Transmission corridor planning
The key to transmission corridor planning in Chile is to recognize that building a transmission line involves a great deal of negotiation with stakeholders along the way, and therefore one possible approach is to choose a corridor that minimizes the amount of negotiation – in essence, choose a least-cost path for the corridor, using the total of objects of value as a measure of cost.
Finding least-cost pathways has been an area of study since at least the mid 20th century. E.W. Dijkstra is credited with the most famous solution to the shortest path problem. Since then, numerous methods have been developed that provide faster solutions.
In our case, we represented the problem as a two-dimensional raster with the cost of moving from one cell of the raster to another given by the cost of entering that new cell, as defined by the total of the objects of value interacting with that new cell. We converted this conceptual model into a directed graph. Because we weren’t looking for “THE shortest path”, but rather a number of alternative solutions, we broke the search in two – finding the shortest path from each of two points (the start and end point of the line to be designed) to all other points in the “feasible area”. Using that, we could show the areas in which transmission corridors could be developed that would need less than a certain level of interaction. In an area we selected for proof of concept of the methodology, these areas of similar cost looked like:
The areas of “harder to traverse” appear in dark reddish-brown; those “easier to traverse” are in pale orange-pink; and those “easiest to traverse” are very pale yellow-white.
With this kind of “cost of traversal surface”, we identified an initial broad corridor in which more detailed studies can be carried out in order to support the determination of a final and precise corridor. That corridor appears in pale green in the image below:
Note that this broad corridor incorporates a small amount of the harder-to-traverse and easier-to-traverse areas because the western extent of the easiest-to-traverse portion of the image is so narrow.
Again, open source came to the rescue, in this case in the form of a variant of Dijkstra’s algorithm called “K-Shortest Paths” as implemented in Java by Yan Qi at Arizona State University.
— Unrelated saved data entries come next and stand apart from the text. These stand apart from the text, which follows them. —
(** [limit = 10] is the default of an omitted argument.  [sort] works on the
    receiver, here the cached array itself. *)
Definition getLatestCampaigns (limit : option Z) : M (list Campaign) :=
  let limit := match limit with Some l => l | None => 10 end in
  c <- read_cache ;;
  match campaigns c with
  | None => ret []
  | Some arr =>
      let sorted := Array_sort by_created_desc arr in
      _ <- store_campaigns sorted ;;
      ret (Array_slice 0 (Some limit) sorted)
  end.

Definition by_date_asc (a b : PerformanceMetric) : option Z :=
  time_sub (getTime (m_date a)) (getTime (m_date b)).

Definition by_date_desc (a b : PerformanceMetric) : option Z :=
  time_sub (getTime (m_date b)) (getTime (m_date a)).

Definition getCampaignMetrics (campaignId : string) : M (list PerformanceMetric) :=
  c <- read_cache ;;
  match metrics c with
  | None => ret []
  | Some ms =>
      ret (Array_sort by_date_asc
             (filter (fun m => String.eqb (m_campaign_id m) campaignId) ms))
  end.

(** [now] is the time value of [new Date()] at the call. *)
Definition is_active (now : Z) (c : Campaign) : bool :=
  String.eqb (status c) "Active"
  && time_le (getTime (start_date c)) (Some now)
  && time_ge (getTime (end_date c)) (Some now).

Definition getActiveCampaigns (now : Z) : M (list Campaign) :=
  c <- read_cache ;;
  match campaigns c with
  | None => ret []
  | Some cs => ret (filter (is_active now) cs)
  end.

Record BrandStats := {
  st_campaigns : nat;
  st_avgROI : number;
  st_avgEngagement : number;
  st_totalReach : number
}.

Record BrandPerformance := {
  bp_brand : string;
  bp_campaigns : nat;
  bp_avgROI : number;
  bp_avgEngagement : number;
  bp_totalReach : number
}.

(** The rows of one campaign, newest first, cut to seven. *)
Definition last7 (ms : list PerformanceMetric) (c : Campaign) : list PerformanceMetric :=
  Array_slice 0 (Some 7)
    (Array_sort by_date_desc
       (filter (fun m => String.eqb (m_campaign_id m) (campaign_id c)) ms)).

(** [{ campaigns: 0, avgROI: 0, avgEngagement: 0, totalReach: 0 }] *)
Definition new_brand : BrandStats :=
  {| st_campaigns := 0; st_avgROI := Fin 0; st_avgEngagement := Fin 0;
     st_totalReach := Fin 0 |}.

(** The record [brandStats[brand]] is after the body of the [forEach] has
    worked on it: counted, and with the figures of the campaign's window when
    the campaign has rows. *)
Definition brand_update (ms : list PerformanceMetric) (c : Campaign) (st0 : BrandStats)
  : BrandStats :=
  let st1 := {| st_campaigns := S (st_campaigns st0); st_avgROI := st_avgROI st0;
                st_avgEngagement := st_avgEngagement st0;
                st_totalReach := st_totalReach st0 |} in
  let campaignMetrics := last7 ms c in
  let n := List.length campaignMetrics in
  if (0 <? n)%nat then
    {| st_campaigns := st_campaigns st1;
       st_avgROI := ndiv (sum_of roi campaignMetrics) (of_nat n);
       st_avgEngagement := ndiv (sum_of engagement_rate campaignMetrics) (of_nat n);
       st_totalReach := nadd (st_totalReach st1) (sum_of reach campaignMetrics) |}
  else st1.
I chose this Java version partly because of the great interoperability between Java and Groovy, which I was again using for all the data management work.
Are there other ways to solve these problems? Most assuredly.
Recently I played around with using the Julia programming language to handle the 0-1 Knapsack problem. And of course there are shortest path algorithms implemented in both open source and “other” geographic information systems. But for me, in the end, the cool thing has been the ability to rely on the work of others, and to offer our work in return, to solve these kinds of problems. And, dare I say, doing a small bit to saving the planet.